**RECORD EXTRACTS**

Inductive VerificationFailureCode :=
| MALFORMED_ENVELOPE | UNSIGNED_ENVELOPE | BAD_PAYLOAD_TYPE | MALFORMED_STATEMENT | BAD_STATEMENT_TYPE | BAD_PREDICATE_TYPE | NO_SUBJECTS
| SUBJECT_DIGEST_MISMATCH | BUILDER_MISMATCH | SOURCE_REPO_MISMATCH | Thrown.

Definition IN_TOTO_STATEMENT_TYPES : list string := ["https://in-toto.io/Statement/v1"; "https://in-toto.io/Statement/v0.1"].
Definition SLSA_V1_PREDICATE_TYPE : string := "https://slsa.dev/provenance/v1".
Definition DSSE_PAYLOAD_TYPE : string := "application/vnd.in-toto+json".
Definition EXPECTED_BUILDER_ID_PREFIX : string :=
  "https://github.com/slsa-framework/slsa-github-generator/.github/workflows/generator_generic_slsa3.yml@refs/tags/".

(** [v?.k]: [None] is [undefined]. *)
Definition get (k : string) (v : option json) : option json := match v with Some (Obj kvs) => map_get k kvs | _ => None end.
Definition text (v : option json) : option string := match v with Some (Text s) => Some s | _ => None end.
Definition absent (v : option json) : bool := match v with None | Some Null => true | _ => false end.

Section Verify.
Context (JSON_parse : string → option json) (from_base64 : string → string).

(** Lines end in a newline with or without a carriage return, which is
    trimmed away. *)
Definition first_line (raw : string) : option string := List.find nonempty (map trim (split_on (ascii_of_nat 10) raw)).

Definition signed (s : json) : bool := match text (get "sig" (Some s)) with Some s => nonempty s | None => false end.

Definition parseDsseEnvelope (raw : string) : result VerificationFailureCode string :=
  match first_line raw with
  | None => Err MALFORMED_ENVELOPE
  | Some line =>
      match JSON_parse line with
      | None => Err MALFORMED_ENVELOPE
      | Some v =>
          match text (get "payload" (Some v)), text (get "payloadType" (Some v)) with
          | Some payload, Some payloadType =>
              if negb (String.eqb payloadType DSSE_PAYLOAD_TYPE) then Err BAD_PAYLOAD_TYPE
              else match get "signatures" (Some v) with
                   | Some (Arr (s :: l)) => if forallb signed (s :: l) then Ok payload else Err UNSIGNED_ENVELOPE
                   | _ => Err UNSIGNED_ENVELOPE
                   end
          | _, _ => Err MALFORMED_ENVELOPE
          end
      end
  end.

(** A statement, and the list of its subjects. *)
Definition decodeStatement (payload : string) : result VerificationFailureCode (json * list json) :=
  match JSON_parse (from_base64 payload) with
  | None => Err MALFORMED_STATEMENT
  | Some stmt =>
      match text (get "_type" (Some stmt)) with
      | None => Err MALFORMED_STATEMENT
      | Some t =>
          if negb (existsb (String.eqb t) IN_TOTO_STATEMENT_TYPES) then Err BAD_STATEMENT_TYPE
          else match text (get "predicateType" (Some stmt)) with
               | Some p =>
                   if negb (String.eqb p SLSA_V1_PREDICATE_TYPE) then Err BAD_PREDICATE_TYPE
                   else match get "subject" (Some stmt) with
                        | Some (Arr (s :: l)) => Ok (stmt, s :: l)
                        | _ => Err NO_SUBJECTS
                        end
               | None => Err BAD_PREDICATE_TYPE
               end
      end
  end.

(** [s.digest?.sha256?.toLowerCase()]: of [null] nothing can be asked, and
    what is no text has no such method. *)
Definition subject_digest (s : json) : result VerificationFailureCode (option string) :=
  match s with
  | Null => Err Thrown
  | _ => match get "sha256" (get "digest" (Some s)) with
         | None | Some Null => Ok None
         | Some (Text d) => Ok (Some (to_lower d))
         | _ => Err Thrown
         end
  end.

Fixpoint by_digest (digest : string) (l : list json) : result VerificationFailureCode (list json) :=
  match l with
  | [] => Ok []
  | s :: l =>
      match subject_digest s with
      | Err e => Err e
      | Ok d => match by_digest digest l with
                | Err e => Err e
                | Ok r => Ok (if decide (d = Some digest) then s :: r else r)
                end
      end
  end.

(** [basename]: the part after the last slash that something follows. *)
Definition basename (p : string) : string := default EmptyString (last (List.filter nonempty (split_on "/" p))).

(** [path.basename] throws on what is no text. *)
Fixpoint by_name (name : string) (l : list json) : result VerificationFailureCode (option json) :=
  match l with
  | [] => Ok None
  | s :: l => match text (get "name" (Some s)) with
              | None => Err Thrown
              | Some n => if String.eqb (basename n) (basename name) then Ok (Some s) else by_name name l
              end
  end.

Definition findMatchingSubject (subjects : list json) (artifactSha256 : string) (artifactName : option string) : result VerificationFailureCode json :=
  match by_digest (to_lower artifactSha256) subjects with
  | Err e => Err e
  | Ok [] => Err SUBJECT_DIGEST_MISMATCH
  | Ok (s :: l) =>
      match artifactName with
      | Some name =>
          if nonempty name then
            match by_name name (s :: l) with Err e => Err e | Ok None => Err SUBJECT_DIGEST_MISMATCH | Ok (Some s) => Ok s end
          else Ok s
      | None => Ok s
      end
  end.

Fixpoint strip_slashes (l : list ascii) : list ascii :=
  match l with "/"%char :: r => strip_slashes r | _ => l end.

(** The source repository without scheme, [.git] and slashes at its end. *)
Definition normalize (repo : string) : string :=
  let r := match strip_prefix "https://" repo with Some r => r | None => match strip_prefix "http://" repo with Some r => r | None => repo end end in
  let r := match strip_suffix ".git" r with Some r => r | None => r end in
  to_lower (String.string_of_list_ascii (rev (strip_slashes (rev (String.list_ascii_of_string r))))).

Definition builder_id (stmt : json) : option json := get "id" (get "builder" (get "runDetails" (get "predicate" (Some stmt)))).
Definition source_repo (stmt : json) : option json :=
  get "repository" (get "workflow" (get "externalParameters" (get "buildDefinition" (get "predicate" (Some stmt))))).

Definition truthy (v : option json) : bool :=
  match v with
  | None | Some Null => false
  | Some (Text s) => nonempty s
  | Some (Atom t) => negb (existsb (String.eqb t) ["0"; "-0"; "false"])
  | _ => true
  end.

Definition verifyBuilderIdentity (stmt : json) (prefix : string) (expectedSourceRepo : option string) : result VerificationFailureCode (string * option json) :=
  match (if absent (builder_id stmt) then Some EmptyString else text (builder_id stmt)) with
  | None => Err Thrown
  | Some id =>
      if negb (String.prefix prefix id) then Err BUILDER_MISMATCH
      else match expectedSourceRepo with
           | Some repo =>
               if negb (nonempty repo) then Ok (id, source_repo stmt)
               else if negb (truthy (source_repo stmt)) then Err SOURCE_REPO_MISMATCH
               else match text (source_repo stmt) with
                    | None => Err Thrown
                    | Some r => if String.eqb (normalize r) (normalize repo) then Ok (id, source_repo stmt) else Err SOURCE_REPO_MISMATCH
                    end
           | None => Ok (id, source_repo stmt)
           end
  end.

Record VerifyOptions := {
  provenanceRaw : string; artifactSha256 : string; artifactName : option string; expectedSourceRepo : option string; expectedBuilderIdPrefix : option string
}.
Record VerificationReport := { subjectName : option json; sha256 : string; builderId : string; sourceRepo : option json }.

**TASK INSTRUCTIONS**
Restate each record exactly as written.

**RESPONSE BOX**
Inductive VerificationFailureCode :=
| MALFORMED_ENVELOPE | UNSIGNED_ENVELOPE | BAD_PAYLOAD_TYPE | MALFORMED_STATEMENT | BAD_STATEMENT_TYPE | BAD_PREDICATE_TYPE | NO_SUBJECTS
| SUBJECT_DIGEST_MISMATCH | BUILDER_MISMATCH | SOURCE_REPO_MISMATCH | Thrown.

Definition IN_TOTO_STATEMENT_TYPES : list string := ["https://in-toto.io/Statement/v1"; "https://in-toto.io/Statement/v0.1"].
Definition SLSA_V1_PREDICATE_TYPE : string := "https://slsa.dev/provenance/v1".
Definition DSSE_PAYLOAD_TYPE : string := "application/vnd.in-toto+json".
Definition EXPECTED_BUILDER_ID_PREFIX : string :=
  "https://github.com/slsa-framework/slsa-github-generator/.github/workflows/generator_generic_slsa3.yml@refs/tags/".

(** [v?.k]: [None] is [undefined]. *)
Definition get (k : string) (v : option json) : option json := match v with Some (Obj kvs) => map_get k kvs | _ => None end.
Definition text (v : option json) : option string := match v with Some (Text s) => Some s | _ => None end.
Definition absent (v : option json) : bool := match v with None | Some Null => true | _ => false end.

Section Verify.
Context (JSON_parse : string → option json) (from_base64 : string → string).

(** Lines end in a newline with or without a carriage return, which is
    trimmed away. *)
Definition first_line (raw : string) : option string := List.find nonempty (map trim (split_on (ascii_of_nat 10) raw)).

Definition signed (s : json) : bool := match text (get "sig" (Some s)) with Some s => nonempty s | None => false end.

Definition parseDsseEnvelope (raw : string) : result VerificationFailureCode string :=
  match first_line raw with
  | None => Err MALFORMED_ENVELOPE
  | Some line =>
      match JSON_parse line with
      | None => Err MALFORMED_ENVELOPE
      | Some v =>
          match text (get "payload" (Some v)), text (get "payloadType" (Some v)) with
          | Some payload, Some payloadType =>
              if negb (String.eqb payloadType DSSE_PAYLOAD_TYPE) then Err BAD_PAYLOAD_TYPE
              else match get "signatures" (Some v) with
                   | Some (Arr (s :: l)) => if forallb signed (s :: l) then Ok payload else Err UNSIGNED_ENVELOPE
                   | _ => Err UNSIGNED_ENVELOPE
                   end
          | _, _ => Err MALFORMED_ENVELOPE
          end
      end
  end.

(** A statement, and the list of its subjects. *)
Definition decodeStatement (payload : string) : result VerificationFailureCode (json * list json) :=
  match JSON_parse (from_base64 payload) with
  | None => Err MALFORMED_STATEMENT
  | Some stmt =>
      match text (get "_type" (Some stmt)) with
      | None => Err MALFORMED_STATEMENT
      | Some t =>
          if negb (existsb (String.eqb t) IN_TOTO_STATEMENT_TYPES) then Err BAD_STATEMENT_TYPE
          else match text (get "predicateType" (Some stmt)) with
               | Some p =>
                   if negb (String.eqb p SLSA_V1_PREDICATE_TYPE) then Err BAD_PREDICATE_TYPE
                   else match get "subject" (Some stmt) with
                        | Some (Arr (s :: l)) => Ok (stmt, s :: l)
                        | _ => Err NO_SUBJECTS
                        end
               | None => Err BAD_PREDICATE_TYPE
               end
      end
  end.

(** [s.digest?.sha256?.toLowerCase()]: of [null] nothing can be asked, and
    what is no text has no such method. *)
Definition subject_digest (s : json) : result VerificationFailureCode (option string) :=
  match s with
  | Null => Err Thrown
  | _ => match get "sha256" (get "digest" (Some s)) with
         | None | Some Null => Ok None
         | Some (Text d) => Ok (Some (to_lower d))
         | _ => Err Thrown
         end
  end.

Fixpoint by_digest (digest : string) (l : list json) : result VerificationFailureCode (list json) :=
  match l with
  | [] => Ok []
  | s :: l =>
      match subject_digest s with
      | Err e => Err e
      | Ok d => match by_digest digest l with
                | Err e => Err e
                | Ok r => Ok (if decide (d = Some digest) then s :: r else r)
                end
      end
  end.

(** [basename]: the part after the last slash that something follows. *)
Definition basename (p : string) : string := default EmptyString (last (List.filter nonempty (split_on "/" p))).

(** [path.basename] throws on what is no text. *)
Fixpoint by_name (name : string) (l : list json) : result VerificationFailureCode (option json) :=
  match l with
  | [] => Ok None
  | s :: l => match text (get "name" (Some s)) with
              | None => Err Thrown
              | Some n => if String.eqb (basename n) (basename name) then Ok (Some s) else by_name name l
              end
  end.

Definition findMatchingSubject (subjects : list json) (artifactSha256 : string) (artifactName : option string) : result VerificationFailureCode json :=
  match by_digest (to_lower artifactSha256) subjects with
  | Err e => Err e
  | Ok [] => Err SUBJECT_DIGEST_MISMATCH
  | Ok (s :: l) =>
      match artifactName with
      | Some name =>
          if nonempty name then
            match by_name name (s :: l) with Err e => Err e | Ok None => Err SUBJECT_DIGEST_MISMATCH | Ok (Some s) => Ok s end
          else Ok s
      | None => Ok s
      end
  end.

Fixpoint strip_slashes (l : list ascii) : list ascii :=
  match l with "/"%char :: r => strip_slashes r | _ => l end.

(** The source repository without scheme, [.git] and slashes at its end. *)
Definition normalize (repo : string) : string :=
  let r := match strip_prefix "https://" repo with Some r => r | None => match strip_prefix "http://" repo with Some r => r | None => repo end end in
  let r := match strip_suffix ".git" r with Some r => r | None => r end in
  to_lower (String.string_of_list_ascii (rev (strip_slashes (rev (String.list_ascii_of_string r))))).

Definition builder_id (stmt : json) : option json := get "id" (get "builder" (get "runDetails" (get "predicate" (Some stmt)))).
Definition source_repo (stmt : json) : option json :=
  get "repository" (get "workflow" (get "externalParameters" (get "buildDefinition" (get "predicate" (Some stmt))))).

Definition truthy (v : option json) : bool :=
  match v with
  | None | Some Null => false
  | Some (Text s) => nonempty s
  | Some (Atom t) => negb (existsb (String.eqb t) ["0"; "-0"; "false"])
  | _ => true
  end.

Definition verifyBuilderIdentity (stmt : json) (prefix : string) (expectedSourceRepo : option string) : result VerificationFailureCode (string * option json) :=
  match (if absent (builder_id stmt) then Some EmptyString else text (builder_id stmt)) with
  | None => Err Thrown
  | Some id =>
      if negb (String.prefix prefix id) then Err BUILDER_MISMATCH
      else match expectedSourceRepo with
           | Some repo =>
               if negb (nonempty repo) then Ok (id, source_repo stmt)
               else if negb (truthy (source_repo stmt)) then Err SOURCE_REPO_MISMATCH
               else match text (source_repo stmt) with
                    | None => Err Thrown
                    | Some r => if String.eqb (normalize r) (normalize repo) then Ok (id, source_repo stmt) else Err SOURCE_REPO_MISMATCH
                    end
           | None => Ok (id, source_repo stmt)
           end
  end.

Record VerifyOptions := {
  provenanceRaw : string; artifactSha256 : string; artifactName : option string; expectedSourceRepo : option string; expectedBuilderIdPrefix : option string
}.
Record VerificationReport := { subjectName : option json; sha256 : string; builderId : string; sourceRepo : option json }.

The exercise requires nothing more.